** Entries shown **

Lemma seed_halving v b r reduced root :
  0 <= r -> root = 2 ^ r -> reduced = v / 2 ^ (2 * r) -> 0 < reduced < 2 ^ (4 * b) -> 0 < b -> r + b <= 128 ->
  exists r' reduced' root', seed_step (reduced, root) (2 * b, b) = (reduced', root') /\
    0 <= r' <= r + b /\ root' = 2 ^ r' /\ reduced' = v / 2 ^ (2 * r') /\ 0 < reduced' < 2 ^ (2 * b).
Proof.
  intros Hr -> -> Hb Hb0 Hrb. unfold seed_step. destruct (Z.leb_spec (2 ^ (2 * b)) (v / 2 ^ (2 * r))) as [Hge|Hlt].
  - exists (r + b). do 2 eexists. split; [done|]. split; [lia|].
    rewrite Z.shiftl_mul_pow2, Z.shiftr_div_pow2 by lia. rewrite Z.div_div by (try apply Z.pow_nonzero; lia || apply Z.pow_pos_nonneg; lia).
    rewrite <- !Z.pow_add_r by lia. replace (2 * r + 2 * b) with (2 * (r + b)) by lia.
    assert (Hlt : 2 ^ (r + b) < 2 ^ 256) by (apply Z.pow_lt_mono_r; lia).
    split; [unfold wrap; rewrite Z.mod_small; [done|split; [apply Z.pow_nonneg; lia|done]]|]. split; [done|].
    replace (2 * (r + b)) with (2 * r + 2 * b) by lia. rewrite Z.pow_add_r by lia. rewrite <- Z.div_div by (try apply Z.pow_nonzero; lia || apply Z.pow_pos_nonneg; lia).
    split; [apply Z.div_str_pos; split; [apply Z.pow_pos_nonneg; lia|done]|].
    apply Z.div_lt_upper_bound; [apply Z.pow_pos_nonneg; lia|]. rewrite <- Z.pow_add_r by lia.
    replace (2 * b + 2 * b) with (4 * b) by lia. lia.
  - exists r. do 2 eexists. split; [done|]. split_and!; done || lia.
Qed.

(** The shifts but the last halve the number of bits left, from [4 * 2^n] to 4. *)
Fixpoint halvings (n : nat) : list (Z * Z) :=
  match n with O => [] | S m => (2 * 2 ^ Z.of_nat n, 2 ^ Z.of_nat n) :: halvings m end.

Lemma halvings_spec v n r reduced root :
  0 <= r -> root = 2 ^ r -> reduced = v / 2 ^ (2 * r) -> 0 < reduced < 2 ^ (4 * 2 ^ Z.of_nat n) ->
  r + 2 * 2 ^ Z.of_nat n <= 128 ->
  exists r' reduced' root', fold_left seed_step (halvings n) (reduced, root) = (reduced', root') /\
    0 <= r' <= 126 /\ root' = 2 ^ r' /\ reduced' = v / 2 ^ (2 * r') /\ 0 < reduced' < 16.
Proof.
  revert r reduced root. induction n as [|n IH]; intros r reduced root Hr Hroot Hred Hb Hrb.
  - exists r, reduced, root. simpl in *. split_and!; done || lia.
  - set (b := 2 ^ Z.of_nat (S n)) in *. assert (Hbn : b = 2 * 2 ^ Z.of_nat n).
    { unfold b. rewrite Nat2Z.inj_succ, Z.pow_succ_r by lia. done. }
    assert (0 < 2 ^ Z.of_nat n) by (apply Z.pow_pos_nonneg; lia).
    destruct (seed_halving v b r reduced root) as (r1 & v1 & g1 & E & Hr1 & Hg1 & Hv1 & Hb1); [lia|done|done|done|lia|lia|].
    cbn [halvings fold_left]. fold b. rewrite E.
    apply (IH r1); [lia|done|done| |lia]. by replace (4 * 2 ^ Z.of_nat n) with (2 * b) by lia.
Qed.

(** The seed is a power of two within a factor [sqrt 8] below the root. *)
Lemma sqrt_seed_spec v :
  0 < v < 2 ^ 256 -> let g := sqrt_seed v in 0 < g < 2 ^ 128 /\ g * g <= v < 8 * (g * g).
Proof.
  intros Hv. cbv zeta. unfold sqrt_seed. change sqrt_seed_shifts with (halvings 6 ++ [(3, 1)]).
  rewrite fold_left_app.
  destruct (halvings_spec v 6 0 v 1) as (r6 & v6 & g6 & -> & Hr6 & Hg6 & Hv6 & Hb6);
    [done|done|by rewrite Z.mul_0_r, Z.pow_0_r, Z.div_1_r|done|done|].
  assert (Hp : 0 < 2 ^ (2 * r6)) by (apply Z.pow_pos_nonneg; lia).
  assert (Hgg : g6 * g6 = 2 ^ (2 * r6)) by (rewrite Hg6, <- Z.pow_add_r by lia; f_equal; lia).
  assert (Hg : 0 < g6 < 2 ^ 127).
  { rewrite Hg6. split; [apply Z.pow_pos_nonneg; lia|apply Z.pow_lt_mono_r; lia]. }
  pose proof (Z.div_mod v (2 ^ (2 * r6)) ltac:(lia)). pose proof (Z.mod_pos_bound v (2 ^ (2 * r6)) Hp).
  rewrite <- Hv6, <- Hgg in *. cbn [fold_left]. unfold seed_step.
  destruct (Z.leb_spec (2 ^ 3) v6) as [Hge|Hlt]; simpl in *.
  - rewrite Z.shiftl_mul_pow2 by lia. unfold wrap. change (2 ^ 1) with 2.
    rewrite Z.mod_small by lia. split; [lia|]. nia.
  - split; [lia|]. nia.
Qed.

Lemma newton_step_plain v x : 0 <= v < 2 ^ 256 -> 2 <= x < 2 ^ 255 -> newton_step v x = (x + v / x) / 2.
Proof.
  intros Hv Hx. unfold newton_step, wrap. rewrite Z.shiftr_div_pow2 by lia.
  assert (0 <= v / x <= 2 ^ 255 - 1); [|by rewrite Z.mod_small by lia].
  split; [apply Z.div_pos; lia|]. apply Z.lt_le_pred, Z.div_lt_upper_bound; [lia|]. nia.
Qed.

Section large.
Context (v : Z) (Hv : 1024 <= v < 2 ^ 256).

Lemma root_bounds : 32 <= Z.sqrt v < 2 ^ 128 /\ Z.sqrt v * Z.sqrt v <= v <= Z.sqrt v * Z.sqrt v + 2 * Z.sqrt v.
Proof.
  pose proof (Z.sqrt_spec v ltac:(lia)) as [H1 H2]. split; [|lia]. split.
  - change 32 with (Z.sqrt 1024). apply Z.sqrt_le_mono. lia.
  - apply Z.sqrt_lt_square; lia.
Qed.

(** One step from at least the root, as a statement on the excess. *)
Lemma excess_step x :
  Z.sqrt v <= x < 2 ^ 255 ->
  exists x', newton_step v x = x' /\ 0 <= x' - Z.sqrt v /\
    2 * (Z.sqrt v + (x - Z.sqrt v)) * (x' - Z.sqrt v) <= (x - Z.sqrt v) * (x - Z.sqrt v) + 2 * Z.sqrt v.
Proof.
  intros Hx. destruct root_bounds as [Hs _]. rewrite newton_step_plain by lia.
  destruct (newton_excess v x ltac:(lia) ltac:(lia)) as [H1 H2]. eauto.
Qed.

Lemma first_step : exists x, newton_step v (sqrt_seed v) = x /\
  0 <= x - Z.sqrt v /\ 1000 * (x - Z.sqrt v) <= 592 * Z.sqrt v + 3000.
Proof.
  destruct root_bounds as [Hs Hsq]. set (s := Z.sqrt v) in *.
  destruct (sqrt_seed_spec v ltac:(lia)) as [Hg Hgg]. set (g := sqrt_seed v) in *.
  assert (Hgs : g <= s) by nia. assert (Hs8 : s * s < 8 * (g * g)) by lia.
  assert (Hratio : 3535 * s < 10000 * g) by nia.
  rewrite newton_step_plain by lia. eexists. split; [done|].
  pose proof (newton_lower v g ltac:(lia) ltac:(lia)) as Hl. pose proof (newton_upper v g ltac:(lia) ltac:(lia)) as Hu.
  fold s in Hl. set (x := (g + v / g) / 2) in *. split; [lia|].
  (* between the two ends the sum of squares is at most a multiple of the product *)
  assert (Hconv : 35350000 * (g * g + s * s) <= 112496225 * (g * s)).
  { assert (0 <= (10000 * g - 3535 * s) * (10000 * s - 3535 * g)) by (apply Z.mul_nonneg_nonneg; lia). lia. }
  assert (H2 : 35350000 * (2 * g * x) <= 112496225 * (g * s) + 35350000 * (2 * s)) by nia.
  assert (H3 : 2 * s <= 6 * g) by lia.
  assert (H4 : 35350000 * (2 * x) <= 112496225 * s + 35350000 * 6) by nia. lia.
Qed.

(** Two steps reach the quadratic regime: for large roots with a close ratio,
    for small ones with a coarser one that is enough. *)
Lemma second_step d d' s :
  256 <= s -> 0 <= d -> 0 <= d' -> 1000 * d <= 603 * s -> 2 * (s + d) * d' <= d * d + 2 * s -> 17 * d' <= 2 * s.
Proof.
  intros Hs Hd Hd' Hb Hstep. destruct (Z.le_gt_cases (17 * d') (2 * s)) as [|Hlt]; [done|exfalso].
  assert (2 * (s + d) * (2 * s) < 17 * (d * d + 2 * s)) by nia.
  assert (1000 * (17 * (d * d)) <= 17 * 603 * (s * d)) by nia.
  assert (4 * s * 1000 + 4 * 1000 * d < 10251 * d + 34 * 1000) by nia. lia.
Qed.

** Task objective **
Which lines of the data include "change"? Copy each of them.

** Output **
  intros Hv. cbv zeta. unfold sqrt_seed. change sqrt_seed_shifts with (halvings 6 ++ [(3, 1)]).
  - rewrite Z.shiftl_mul_pow2 by lia. unfold wrap. change (2 ^ 1) with 2.
  - change 32 with (Z.sqrt 1024). apply Z.sqrt_le_mono. lia.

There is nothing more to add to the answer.